Despite limited clinical data, hydroxychloroquine has been adopted into treatment guidelines at some hospitals in China and the U.S. because there are no proven medications to help prevent patients from getting worse.
The ORCHID trial is designed to answer the question of whether giving hydroxychloroquine to these patients in the hospital with COVID-19 helps them recover faster without complications, like lung failure requiring assisted breathing with a ventilator.

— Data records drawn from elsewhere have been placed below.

(** * The interactive upgrade workflow of the MarkLogic operator

    A shallow embedding of [internal/handler] (the upgrade handler, the
    precheck handler and the rolling-upgrade handler) together with the
    properties of the upgrade state machine that the specification states.

    Conventions of the embedding.
    - A Go [string] is a [string]; a [map[string]string] is a
      [gmap string string], and reading a missing key gives the empty string
      as in Go ([get]).  A nil map and an empty map behave alike for every
      read the handlers make, and the handlers replace a nil map by a fresh
      one before they write, so both are the empty [gmap].
    - A Go slice is a [list]; [for _, x := range xs] is a structural
      recursion over it.
    - The handlers work on a pointer to the cluster object and talk to the
      API server, the event recorder and the clock.  All of that is the
      [World], threaded through a state monad [M]; a Go function returning
      [(ctrl.Result, error)] is an [M (Result * option error)].
    - Logging has no effect on any result and is left out. *)

From Stdlib Require Import ZArith NArith String Ascii List Bool Lia.
From Stdlib Require Import DecimalString DecimalZ.
From stdpp Require Import gmap strings list fin_maps.
(** * kulasisi-data: entry normalization, fragment merging, export order and
      frequency aggregation

    A shallow embedding of the parsers of the repository

      - [src/dictionaries/gcide/parser.py]            (module [Gcide])
      - [src/dictionaries/pinoy_dictionary/parser.py] (module [Pinoy])
      - [src/freqlists/generate_freqlists.py]         (modules [Freq],
                                                       [FreqOrder], [FreqFiles])
      - [src/wordlists/generate_wordlists.py]         (module [Wordlists])
      - [src/phrasebooks/wikivoyage/parser.py]        (module [Phrasebook])

    together with the pieces of the Python runtime they call: [str] methods
    (module [PyStr]), the backtracking matcher of [re] (module [Re]),
    [html.unescape] (module [Html]), the tree queries of BeautifulSoup
    (module [Dom]), text files (module [TextFile]) and file names (module
    [Path]).

    Text.  A Python [str] whose code points are all below 256 is a [string]
    here, one [ascii] per code point.  [str.lower], [str.isspace], [\s] and
    [\d] are modelled on that range. *)

From Stdlib Require Import ZArith Ascii String List Bool Arith Lia.
From Stdlib Require Import Sorting.Permutation Sorting.Sorted.
From Stdlib Require Import DecimalString DecimalNat.
From stdpp Require Import gmap strings list.

Local Open Scope string_scope.
Local Open Scope list_scope.

(** ** Outcomes of Python code that may raise

    [Ok a] is a normal return, [Raise] an exception, and [Beyond] marks an
    input on which the Python runtime does something this development does
    not model (a regular-expression construct outside the supported
    syntax).  Nothing is claimed about the program on a [Beyond] input. *)

Inductive exc (A : Type) : Type :=
| Ok (a : A)
| Raise
| Beyond.
Arguments Ok {A} a.
Arguments Raise {A}.
Arguments Beyond {A}.

Definition exc_bind {A B : Type} (m : exc A) (k : A -> exc B) : exc B :=
  match m with
  | Ok a => k a
  | Raise => Raise
  | Beyond => Beyond
  end.

(** [try: body / except Exception: handler] *)
Definition try_except {A : Type} (body : exc A) (handler : A) : exc A :=
  match body with
  | Raise => Ok handler
  | other => other
  end.

Declare Scope exc_scope.
Delimit Scope exc_scope with exc.
Notation "'do' x <- m ; k" := (exc_bind m (fun x => k))
  (at level 10, x name, m at level 100, k at level 200,
   format "'[v' 'do'  x  <-  m ; '/' k ']'") : exc_scope.
Notation "'do' ' pat <- m ; k" :=
  (exc_bind m (fun x => match x with pat => k end))
  (at level 10, pat pattern, m at level 100, k at level 200) : exc_scope.
Local Open Scope exc_scope.

(** ** Python [str] methods *)

Module PyStr.

Definition ord (c : ascii) : nat := nat_of_ascii c.

Definition between (lo hi : nat) (c : ascii) : bool :=
  (lo <=? ord c)%nat && (ord c <=? hi)%nat.

(** The characters [c] with [c.isspace()], below 256. *)
Definition isspace_char (c : ascii) : bool :=
  between 9 13 c || between 28 32 c
  || (ord c =? 133)%nat || (ord c =? 160)%nat.

Definition isupper_char (c : ascii) : bool :=
  between 65 90 c || (between 192 222 c && negb (ord c =? 215)%nat).

Definition lower_char (c : ascii) : ascii :=
  if isupper_char c then ascii_of_nat (ord c + 32) else c.

(** [s.lower()] *)
Fixpoint lower (s : string) : string :=
  match s with
  | EmptyString => EmptyString
  | String c s' => String (lower_char c) (lower s')
  end.

(** [c in chars] for a one-character [c] *)
Fixpoint mem_char (c : ascii) (chars : string) : bool :=
  match chars with
  | EmptyString => false
  | String d chars' => Ascii.eqb c d || mem_char c chars'
  end.

Fixpoint all_chars (p : ascii -> bool) (s : string) : bool :=
  match s with
  | EmptyString => true
  | String c s' => p c && all_chars p s'
  end.

Definition nonempty (s : string) : bool :=
  match s with EmptyString => false | String _ _ => true end.

(** [s.isspace()]: at least one character, and all of them whitespace. *)
Definition isspace (s : string) : bool :=
  nonempty s && all_chars isspace_char s.

Fixpoint lstrip_by (p : ascii -> bool) (s : string) : string :=
  match s with
  | EmptyString => EmptyString
  | String c s' => if p c then lstrip_by p s' else s
  end.

Fixpoint rstrip_by (p : ascii -> bool) (s : string) : string :=
  match s with
  | EmptyString => EmptyString
  | String c s' =>
      match rstrip_by p s' with
      | EmptyString => if p c then EmptyString else String c EmptyString
      | r => String c r
      end
  end.

Definition strip_by (p : ascii -> bool) (s : string) : string :=
  lstrip_by p (rstrip_by p s).

(** [s.strip()], [s.strip(chars)], [s.lstrip(chars)], [s.rstrip(chars)] *)
Definition strip (s : string) : string := strip_by isspace_char s.
Definition strip_chars (chars s : string) : string :=
  strip_by (fun c => mem_char c chars) s.
Definition lstrip_chars (chars s : string) : string :=
  lstrip_by (fun c => mem_char c chars) s.
Definition rstrip_chars (chars s : string) : string :=
  rstrip_by (fun c => mem_char c chars) s.

(** [s[n:]] for [n >= 0] *)
Fixpoint drop (n : nat) (s : string) : string :=
  match n, s with
  | O, _ => s
  | S _, EmptyString => EmptyString
  | S n', String _ s' => drop n' s'
  end.

(** [s[:n]] for [n >= 0] *)
Fixpoint take (n : nat) (s : string) : string :=
  match n, s with
  | O, _ => EmptyString
  | S _, EmptyString => EmptyString
  | S n', String c s' => String c (take n' s')
  end.

(** [s.split(sep)] for a one-character separator: always at least one
    piece, empty pieces kept. *)
Fixpoint split_char (sep : ascii) (s : string) : list string :=
  match s with
  | EmptyString => [EmptyString]
  | String c s' =>
      if Ascii.eqb c sep then EmptyString :: split_char sep s'
      else match split_char sep s' with
           | [] => [String c EmptyString]
           | piece :: pieces => String c piece :: pieces
           end
  end.
(** * Verification of the filesystem tool server (src/filesystem/main.py)

    The development embeds the tools of [main.py] that the specification
    talks about: the format-dispatched reader [read_text_from_file], the
    delete and restore primitives, and the batch copy and move loops.

    - Python [str] values are lists of Unicode code points.
    - A tool runs in a monad that threads the state of the world (the file
      system and the lines printed on standard output) and may raise a
      Python exception.
    - The platform (POSIX flavour of [os.path], [pathlib], [open], [csv],
      [json]) is modelled concretely where a claim depends on what it
      computes.  What the interpreter and the operating system decide
      outside the state (whether standard output takes a line, whether a
      path may be changed or written, the encoding of the locale, the room
      that the recursion limit leaves) is read from the class [Platform];
      libraries whose results are opaque to the claims ([shutil],
      ElementTree, pandas, python-docx, PyYAML, float conversion) are the
      fields of the class [Libraries]. *)

From Stdlib Require Import ZArith NArith Lia DecimalString DecimalZ.
From Stdlib.Strings Require Import String Byte.
From stdpp Require Import base option list gmap.

#[local] Set Warnings "-register-all".

#[local] Open Scope N_scope.
#[local] Open Scope Z_scope.
(** * Library inventory manager: Book, LibraryInventory and the console
    commands of [library-inventory-manager-Bhavya_Anand/__init__.py].

    The development is a shallow embedding.  A Python [str] is the list of
    its code points; the four attributes of a [Book] carry the type [str]
    that [Book.__init__] documents.  Calls that can raise return a
    [result]; the file behind [file_path], the log and the console are
    threaded explicitly.  The methods of [str] and the [json] module are
    embedded as the interpreter has them (CPython 3.11, Unicode 14.0.0). *)

From Stdlib Require Import String Ascii List Bool Arith PeanoNat NArith ZArith Lia.
From Stdlib Require Import Permutation.
Import ListNotations.
Local Open Scope list_scope.
Set Warnings "-register-all".

(** ** Outcomes of calls that can raise *)

Inductive exn : Type :=
| JSONDecodeError
| TypeError
| OSError.

(** [Outside] marks an input on which the embedding says nothing: a text
    nested deeper than [depth_limit] (the interpreter has a recursion limit
    of its own, far above it), a book attribute that is not a [str], a
    status whose first character lies outside the table of [capital].  It
    never stands for an exception. *)
Inductive result (A : Type) : Type :=
| Ok (a : A)
| Raise (e : exn)
| Outside.

Arguments Ok {A} a.
Arguments Raise {A} e.
Arguments Outside {A}.

Definition bind {A B : Type} (r : result A) (k : A -> result B) : result B :=
  match r with
  | Ok a => k a
  | Raise e => Raise e
  | Outside => Outside
  end.

Notation "'do' x <- r ; k" := (bind r (fun x => k))
  (at level 10, x pattern, r at level 100, k at level 200).

(** ** Strings

    A character is its code point, a [str] the list of its characters.
    [py] gives the [str] of a literal of the program, [ch] the code point
    of one of its characters. *)

Definition char : Type := N.
Definition str : Type := list char.

Definition ch (a : ascii) : char := N_of_ascii a.
Definition py (s : string) : str := map N_of_ascii (list_ascii_of_string s).

Arguments ch a%_char.
Arguments py s%_string.

Definition DQ : char := 34%N.   (* the double quote *)
Definition BSL : char := 92%N.  (* the backslash *)
Definition LF : char := 10%N.   (* \n *)
Definition CR : char := 13%N.   (* \r *)
Definition TAB : char := 9%N.   (* \t *)
Definition BS : char := 8%N.    (* \b *)
Definition FF : char := 12%N.   (* \f *)

(** [a == b] on two [str]. *)
Fixpoint str_eqb (a b : str) : bool :=
  match a, b with
  | [], [] => true
  | x :: a', y :: b' => (x =? y)%N && str_eqb a' b'
  | _, _ => false
  end.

When used for short periods, hydroxychloroquine is generally well-tolerated, with the most common side effects including nausea, vomiting and diarrhea. However, it can also cause more serious side effects including seizures and a heart conditions (cardiac arrhythmia), which can cause sudden death. It is unknown whether patients acutely ill with COVID-19 are more susceptible to these serious side effects. The ORCHID trial will help answer whether hydroxychloroquine helps patients recover from COVID-19, and if so, whether those benefits outweigh the potential side effects of the drug.

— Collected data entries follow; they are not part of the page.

(** * Nearest-feature analysis plugin: a Rocq model of [Nearest_Analysis.py]

    The development embeds the computational core of the QGIS dialog
    [NearestAnalysisDialog]: the bearing helpers [azimuth_to_dir] and
    [azimuth_geographic], the CRS normaliser [_to_metric_gdf], the
    pre-download step [run_prestep] with its cache [api_pre_filtered], and
    the selection and export part of [run_analysis].

    Python [float] values are IEEE-754 binary64 numbers.  They are modelled
    by their exact rational value together with an explicit rounding
    function, so that every arithmetic operation of the source is rounded
    exactly where the interpreter rounds it. *)

From Stdlib Require Import Floats.
From Stdlib Require Import ZArith QArith Qround Qabs Qpower Qreduction.
From Stdlib Require Import Lia Lqa Bool List String Ascii.
From Stdlib Require Import Permutation Sorted.
From stdpp Require Import base gmap strings pretty.
Import ListNotations.

(* ===================================================================== *)
(** ** Exceptions *)
(* ===================================================================== *)

(** The exception classes that the modelled code can meet. *)
Inductive exn : Type :=
| ZeroDivisionError
| ValueError
| OverflowError
| IndexError
| KeyError (key : string)
| LibraryError (msg : string).

(** A computation either returns a value or raises. *)
Inductive result (A : Type) : Type :=
| Ok (a : A)
| Raise (e : exn).

Arguments Ok {A} a.
Arguments Raise {A} e.

Definition bind {A B : Type} (r : result A) (k : A -> result B) : result B :=
  match r with
  | Ok a => k a
  | Raise e => Raise e
  end.

Notation "'let*' x ':=' r 'in' k" := (bind r (fun x => k))
  (at level 10, x name, r at level 200, k at level 200).

(* ===================================================================== *)
(** ** Binary64 floating point, as CPython uses it *)
(* ===================================================================== *)

Module PyFloat.

Local Open Scope Q_scope.

(** A double is a NaN, an infinity, or a finite value.  The sign of a zero
    is not tracked: no operation of the modelled code observes it. *)
Inductive float : Type :=
| NaN : float
| Inf (neg : bool) : float
| Fin (q : Q) : float.

(** [ilog2 q] is the binary exponent of a positive rational:
    [2 ^ ilog2 q <= q < 2 ^ (ilog2 q + 1)]. *)
Definition ilog2 (q : Q) : Z :=
  let e0 := (Z.log2 (Qnum q) - Z.log2 (Zpos (Qden q)))%Z in
  if Qle_bool (2 ^ e0) q then e0 else (e0 - 1)%Z.

(** Exponent of the unit in the last place: 53 bits of precision, gradual
    underflow below [2 ^ -1022]. *)
Definition cexp (q : Q) : Z := Z.max (ilog2 q - 52) (-1074).

(** Round to the nearest integer, ties to even (for [0 <= x]). *)
Definition rne (x : Q) : Z :=
  let f := Qfloor x in
  match Qcompare (x - inject_Z f)%Q (1 # 2)%Q with
  | Lt => f
  | Gt => (f + 1)%Z
  | Eq => if Z.even f then f else (f + 1)%Z
  end.

(** Rounding of a positive rational to the binary64 grid (no overflow
    check yet). *)
Definition round_pos (q : Q) : Q :=
  let c := cexp q in Qred (inject_Z (rne (q / 2 ^ c)) * 2 ^ c).

Definition round_q (q : Q) : Q :=
  match Qnum q with
  | Z0 => 0
  | Zpos _ => round_pos q
  | Zneg _ => Qred (- round_pos (- q))
  end.

(** The default rounding of binary64: nearest, ties to even, overflow to an
    infinity once the rounded magnitude reaches [2 ^ 1024]. *)
Definition rnd (q : Q) : float :=
  let r := round_q q in
  if Qle_bool (2 ^ 1024) (Qabs r) then Inf (negb (Qle_bool 0 r)) else Fin r.

(** A Python float literal denotes the double nearest to its decimal value. *)
Definition lit (q : Q) : float := rnd q.

Definition is_nan (x : float) : bool :=
  match x with NaN => true | _ => false end.

Definition is_finite (x : float) : bool :=
  match x with Fin _ => true | _ => false end.

(** The largest double, [sys.float_info.max]. *)
Definition maxf : Q := inject_Z (2 ^ 53 - 1) * 2 ^ 971.

(** A finite value is a double when rounding leaves it unchanged and it
    does not exceed the largest double. *)
Definition representable (q : Q) : bool :=
  Qeq_bool (round_q q) q && Qle_bool (Qabs q) maxf.

Definition is_double (x : float) : bool :=
  match x with Fin q => representable q | _ => true end.

Definition fneg (x : float) : float :=
  match x with
  | NaN => NaN
  | Inf s => Inf (negb s)
  | Fin q => Fin (Qred (- q))
  end.

Definition fadd (x y : float) : float :=
  match x, y with
  | NaN, _ | _, NaN => NaN
  | Inf s, Inf t => if Bool.eqb s t then Inf s else NaN
  | Inf s, Fin _ => Inf s
  | Fin _, Inf t => Inf t
  | Fin a, Fin b => rnd (a + b)
  end.

Definition fsub (x y : float) : float := fadd x (fneg y).

Definition fmul (x y : float) : float :=
  match x, y with
  | NaN, _ | _, NaN => NaN
  | Inf s, Inf t => Inf (xorb s t)
  | Inf s, Fin b =>
      if Qeq_bool b 0 then NaN else Inf (xorb s (negb (Qle_bool 0 b)))
  | Fin a, Inf t =>
      if Qeq_bool a 0 then NaN else Inf (xorb t (negb (Qle_bool 0 a)))
  | Fin a, Fin b => rnd (a * b)
  end.

(** Division by a finite non-zero double; the callers below test the
    divisor against zero first, as CPython does. *)
Definition fdiv (x y : float) : float :=
  match x, y with
  | NaN, _ | _, NaN => NaN
  | Inf _, Inf _ => NaN
  | Inf s, Fin b => Inf (xorb s (negb (Qle_bool 0 b)))
  | Fin _, Inf _ => Fin 0
  | Fin a, Fin b =>
      if Qeq_bool b 0 then (if Qeq_bool a 0 then NaN else Inf (negb (Qle_bool 0 a)))
      else rnd (a / b)
  end.

(** Truncation toward zero. *)
Definition Qtrunc (q : Q) : Z :=
  if Qle_bool 0 q then Qfloor q else Qceiling q.

(** C's [fmod]: the result has the sign of [x] and is exact. *)
Definition fmod (x y : float) : float :=
  match x, y with
  | NaN, _ | _, NaN => NaN
  | Inf _, _ => NaN
  | Fin a, Inf _ => Fin a
  | Fin a, Fin b =>
      if Qeq_bool b 0 then NaN
      else Fin (Qred (a - b * inject_Z (Qtrunc (a / b))))
  end.

(** C's [floor]: exact on finite values. *)
Definition ffloor (x : float) : float :=
  match x with
  | Fin q => Fin (inject_Z (Qfloor q))
  | _ => x
  end.

(** Comparisons; every comparison with a NaN is false. *)
Definition flt (x y : float) : bool :=
  match x, y with
  | NaN, _ | _, NaN => false
  | Inf s, Inf t => s && negb t
  | Inf s, Fin _ => s
  | Fin _, Inf t => negb t
  | Fin a, Fin b => negb (Qle_bool b a)
  end.

Definition fle (x y : float) : bool :=
  match x, y with
  | NaN, _ | _, NaN => false
  | Inf s, Inf t => s || negb t
  | Inf s, Fin _ => s
  | Fin _, Inf t => negb t
  | Fin a, Fin b => Qle_bool a b
  end.

Definition feq (x y : float) : bool := fle x y && fle y x.

(** C truth value of a double: non-zero, a NaN included. *)
Definition truthy (x : float) : bool := negb (feq x (Fin 0)).

(** CPython's [_float_div_mod] (Objects/floatobject.c), for [wx <> 0]:
    returns [(floordiv, mod)]. *)
Definition float_div_mod (vx wx : float) : float * float :=
  let mod0 := fmod vx wx in
  let div0 := fdiv (fsub vx mod0) wx in
  let '(div, md) :=
    if truthy mod0 then
      if negb (Bool.eqb (flt wx (Fin 0)) (flt mod0 (Fin 0)))
      then (fsub div0 (Fin 1), fadd mod0 wx)
      else (div0, mod0)
    else (div0, Fin 0) in
  let floordiv :=
    if truthy div then
      let fl := ffloor div in
      if flt (Fin (1 # 2)) (fsub div fl) then fadd fl (Fin 1) else fl
    else Fin 0 in
  (floordiv, md).

(** [vx // wx] on floats ([float_floor_div]). *)
Definition float_floor_div (vx wx : float) : result float :=
  if feq wx (Fin 0) then Raise ZeroDivisionError
  else Ok (fst (float_div_mod vx wx)).

(** [vx % wx] on floats ([float_rem]). *)
Definition float_rem (vx wx : float) : result float :=
  if feq wx (Fin 0) then Raise ZeroDivisionError
  else
    let mod0 := fmod vx wx in
    Ok (if truthy mod0 then
          if negb (Bool.eqb (flt wx (Fin 0)) (flt mod0 (Fin 0)))
          then fadd mod0 wx else mod0
        else Fin 0).

(** [int(x)]: truncation toward zero; a NaN raises [ValueError], an
    infinity [OverflowError]. *)
Definition py_int (x : float) : result Z :=
  match x with
  | Fin q => Ok (Qtrunc q)
  | NaN => Raise ValueError
  | Inf _ => Raise OverflowError
  end.

(** [math.pi] and the factor of [math.degrees], [180.0 / pi], as doubles. *)
Definition pi : float := lit 3.141592653589793.
Definition radToDeg : float := fdiv (lit 180) pi.

(** [math.degrees(x)] is [x * radToDeg]. *)
Definition degrees (x : float) : float := fmul x radToDeg.

End PyFloat.

Import PyFloat.

(* ===================================================================== *)
(** ** Bearing helpers of [run_analysis] *)
(* ===================================================================== *)

Local Open Scope string_scope.

Definition dirs8 : list string :=
  ["N"; "NE"; "E"; "SE"; "S"; "SW"; "W"; "NW"].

Self said the study could be completed within several months, depending on the number of COVID-19 cases at hospitals participating in the trial. The intervention group in the trial is receiving 400 mg of hydroxychloroquine twice daily for two doses, and then 200 mg twice daily for the subsequent eight doses. The control group is administered matched placebo twice daily for 5 days.
“This is a blinded, placebo-controlled trial, meaning patients, clinicians and the study investigators do not know which patients are receiving the active drug and which are receiving placebo,” Self said. “This is extremely important so we can isolate the effects of the drug.”
“This study along with other studies planned or ongoing around the world will answer a crucial question. If this drug does not improve outcomes, we need to move on quickly and find treatments that do.” said B. Taylor Thompson of Massachusetts General Hospital, which is serving as the coordinating center for the ORCHID trial.